Commissioner , the Commissioner of Revenue or the Commissioner's designee duly authorized to perform the duties of the Commissioner.
Covered person , any policyholder, subscriber, member, or other person on whose behalf an insurer is obligated to pay for and/or provide health care services.
Health benefit plan , a health insurance policy, subscriber agreement, or contract between a covered person or health care purchaser and an insurer that defines the covered services and benefits levels available.
Insured health benefit plan . An insured health benefit plan is a health benefit plan that has one or more of the following characteristics:
1. Assumption by the insurer of financial risk arising out of contractual liability to pay for or reimburse covered persons for covered services;
2. Participation by the insurer in financial gains or losses of the health benefit plan based on aggregate measures of expenditures and/or utilization;
3. Participation by the insurer in the overall financial risk of the health benefit plan by placing upper limits on future premium increases;
4. Other characteristics that create a financial risk to the insurer arising out of the health benefit plan, including, but not limited to, stop‑loss insurance provided to underwrite the financial risk of the health care services provided to covered persons.

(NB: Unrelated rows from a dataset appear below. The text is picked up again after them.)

(** * Combo: combined constant propagation and congruence partitioning

    A shallow embedding of [ir/opt/combo.c] (Click's combined analysis as
    implemented in libFirm) and the properties of its transfer functions,
    monotonicity check, splitter, propagation queue and apply phase.

    Pointers to IR nodes, to their analysis records ([node_t]) and to
    partitions are natural numbers.  During the analysis every IR node has
    exactly one [node_t] (the link slot, [get_irn_node]), so an IR node and
    its [node_t] share their index.  Intrusive lists (Leader, Follower,
    cprop, cprop_X, the work list, the race lists) are the lists of the
    indices they link, in list order. *)

From Stdlib Require Import ZArith Lia Bool.
From stdpp Require Import base option list sorting gmap.

(** ** Host IR: modes, tarvals, opcodes, nodes *)

(** Modelled from the spec: the mode of a value, the type tag "integer width
    + signedness, float, boolean, memory, control, tuple" (irmode.h is not
    part of the sources). *)
Inductive ir_mode : Type :=
  | mode_T                                   (* tuple *)
  | mode_X                                   (* control flow *)
  | mode_M                                   (* memory *)
  | mode_BB                                  (* basic block *)
  | mode_b                                   (* boolean *)
  | mode_P                                   (* reference *)
  | mode_int (bits : N) (signed : bool)
  | mode_float (bits : N).

Global Instance ir_mode_eq_dec : EqDecision ir_mode.
Proof. solve_decision. Defined.

(** Modelled from the spec: [mode_is_float] is the test for the float tag. *)
Definition mode_is_float (m : ir_mode) : bool :=
  match m with mode_float _ => true | _ => false end.

(** Modelled from the spec: tarvals are the compile-time values of the host
    (tv.h is not part of the sources).  The reserved tarvals are those the
    pass names; every other tarval is a value of some mode. *)
Inductive ir_tarval : Type :=
  | tarval_bad
  | tarval_undefined
  | tarval_b_false
  | tarval_b_true
  | tarval_reachable
  | tarval_value (m : ir_mode) (v : Z).

Global Instance ir_tarval_eq_dec : EqDecision ir_tarval.
Proof. solve_decision. Defined.

(** Modelled from the spec: Top and Bottom of the lattice are the host's
    "undefined" and "bad" tarvals (the macros of tv.h). *)
Definition tarval_top : ir_tarval := tarval_undefined.
Definition tarval_bottom : ir_tarval := tarval_bad.

(** [#define tarval_unreachable tarval_top]: the pass uses Top for
    Unreachable. *)
Definition tarval_unreachable : ir_tarval := tarval_top.

(** Modelled from the spec: a constant is "a concrete value of some mode;
    includes boolean true/false"; the other reserved tarvals are not
    constants. *)
Definition tarval_is_constant (tv : ir_tarval) : bool :=
  match tv with
  | tarval_b_false | tarval_b_true | tarval_value _ _ => true
  | _ => false
  end.

(** Modelled from the spec: "null ... of a mode". *)
Definition get_mode_null (m : ir_mode) : ir_tarval := tarval_value m 0.

Definition tarval_is_null (tv : ir_tarval) : bool :=
  match tv with tarval_value _ v => Z.eqb v 0 | _ => false end.

Definition get_tarval_mode (tv : ir_tarval) : ir_mode :=
  match tv with
  | tarval_value m _ => m
  | tarval_b_false | tarval_b_true => mode_b
  | tarval_reachable => mode_X
  | _ => mode_BB
  end.

Definition get_tarval_long (tv : ir_tarval) : Z :=
  match tv with
  | tarval_value _ v => v
  | tarval_b_true => 1
  | _ => 0
  end.

(** Entities (addresses of static objects) are opaque handles. *)
Definition ir_entity : Type := nat.

(** [lattice_elem_t] is a C union of a tarval pointer and a symconst
    symbol; [is_tarval] / [is_entity] read the kind tag of the pointee.
    Comparing the [tv] member compares the pointer, so a symbol is never
    equal to a tarval. *)
Inductive lattice_elem_t : Type :=
  | L_tv (tv : ir_tarval)
  | L_sym (sym : ir_entity).

Global Instance lattice_elem_eq_dec : EqDecision lattice_elem_t.
Proof. solve_decision. Defined.

Definition is_tarval (t : lattice_elem_t) : bool :=
  match t with L_tv _ => true | L_sym _ => false end.

Definition is_entity (t : lattice_elem_t) : bool :=
  match t with L_sym _ => true | L_tv _ => false end.

(** [t.tv == tv] *)
Definition tv_is (t : lattice_elem_t) (tv : ir_tarval) : bool :=
  bool_decide (t = L_tv tv).

(** [a.tv == b.tv] *)
Definition type_eqb (a b : lattice_elem_t) : bool := bool_decide (a = b).

Abbreviation ty_Top := (L_tv tarval_top).
Abbreviation ty_Bottom := (L_tv tarval_bottom).
Abbreviation ty_Reachable := (L_tv tarval_reachable).
Abbreviation ty_Unreachable := (L_tv tarval_unreachable).

Inductive ir_opcode : Type :=
  | iro_Block | iro_Start | iro_End | iro_Jmp | iro_Cond | iro_Switch
  | iro_Return | iro_Raise | iro_Const | iro_SymConst | iro_Call
  | iro_Add | iro_Sub | iro_Mul | iro_And | iro_Or | iro_Eor
  | iro_Shl | iro_Shr | iro_Shrs | iro_Rotl
  | iro_Cmp | iro_Mux | iro_Phi | iro_Proj | iro_Confirm
  | iro_Unknown | iro_Bad
  | iro_Load | iro_Store | iro_Conv
  | iro_other (code : nat).

Global Instance ir_opcode_eq_dec : EqDecision ir_opcode.
Proof. solve_decision. Defined.

Inductive op_pin_state : Type :=
  | op_pin_state_floats
  | op_pin_state_pinned
  | op_pin_state_exc_pinned
  | op_pin_state_mem_pinned.

Global Instance op_pin_state_eq_dec : EqDecision op_pin_state.
Proof. solve_decision. Defined.

(** A Def-Use edge: the user and the input position at which it uses the
    node ([-1] is the block input). *)
Record ir_def_use_edge : Type := mk_edge { use : nat; pos : Z }.

Global Instance ir_def_use_edge_eq_dec : EqDecision ir_def_use_edge.
Proof. solve_decision. Defined.

Inductive symconst_kind : Type :=
  | symconst_addr_ent
  | symconst_other.

(** One entry of a Switch table: the case range and the Proj number taken. *)
Record ir_switch_table_entry : Type :=
  mk_switch_entry { sw_min : ir_tarval; sw_max : ir_tarval; sw_pn : Z }.

(** The opcode specific attributes the pass reads. *)
Record ir_attr : Type := mk_attr {
  attr_proj : Z;                               (* get_Proj_proj *)
  attr_relation : Z;                           (* get_Cmp_relation / get_Confirm_relation *)
  attr_tarval : ir_tarval;                     (* get_Const_tarval *)
  attr_symkind : symconst_kind;                (* get_SymConst_kind *)
  attr_symbol : ir_entity;                     (* get_SymConst_symbol *)
  attr_entity : option ir_entity;              (* get_Block_entity *)
  attr_phis : list nat;                        (* get_Block_phis / get_Phi_next *)
  attr_table : list ir_switch_table_entry;     (* get_Switch_table *)
}.

Definition no_attr : ir_attr :=
  mk_attr 0 0 tarval_bad symconst_other 0 None [] [].

Record ir_node : Type := mk_irn {
  irn_op : ir_opcode;
  irn_mode : ir_mode;
  irn_block : nat;                  (* get_nodes_block: input -1 *)
  irn_in : list nat;                (* inputs 0 .. arity-1 *)
  irn_pinned : op_pin_state;        (* get_irn_pinned *)
  irn_out : list ir_def_use_edge;   (* o.out->edges *)
  irn_attr : ir_attr;
}.

Definition get_irn_arity (n : ir_node) : nat := length (irn_in n).
Definition get_irn_n_outs (n : ir_node) : nat := length (irn_out n).

(** Modelled from the spec: Proj numbers and the relation bit set come from
    generated headers that are not part of the sources; only their being
    distinct (and equality being one bit of a relation) matters here. *)
Definition pn_Cond_false : Z := 0.
Definition pn_Cond_true : Z := 1.
Definition pn_Switch_default : Z := 0.
Definition ir_relation_equal : Z := 1.

(** ** Analysis records *)

Record node_t : Type := mk_node {
  node_irn : nat;                   (* [node->node]: the IR node of the record *)
  part : nat;
  type : lattice_elem_t;
  max_user_input : Z;
  next_edge : nat;
  n_followers : nat;
  on_touched : bool;
  on_cprop : bool;
  on_fallen : bool;
  is_follower : bool;
  flagged : N;
}.

Record partition_t : Type := mk_part {
  Leader : list nat;
  Follower : list nat;
  cprop : list nat;
  cprop_X : list nat;
  touched : list nat;
  n_leader : nat;
  n_touched : nat;
  max_user_inputs : Z;
  on_worklist : bool;
  p_on_touched : bool;
  p_on_cprop : bool;
  type_is_T_or_C : bool;
}.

The term does not include a health benefit plan in which an insurer functions solely as a third party administrator.
Insurer , a company authorized to write accident and health insurance pursuant to M.G.L. c. 175; a hospital service corporation as defined by M.G.L. c. 176A; a nonprofit medical service corporation as defined by M.G.L. c. 176B; a dental service corporation as defined by M.G.L. c. 176E; an optometric service corporation as defined by M.G.L. c. 176F; or a health maintenance organization as defined in M.G.L. c. 176G, that also offers to persons in the Commonwealth a health benefit plan that includes a preferred provider arrangement.
Organization , an insurer, as defined above, or any other entity that establishes, administers, and/or operates a preferred provider arrangement.
Preferred provider , a health care provider or group of health care providers who have contracted to provide specified services in the context of a preferred provider arrangement.
Preferred provider arrangement , an arrangement established, operated, maintained, administered, and/or underwritten in whole or in part by, or on behalf of, or in association with, an organization in which the organization contracts with preferred providers, and which is offered as part of a health benefit plan that includes incentives for covered persons to use covered health care services rendered by preferred providers.
Previous calendar year , the calendar year ending immediately before the current calendar year.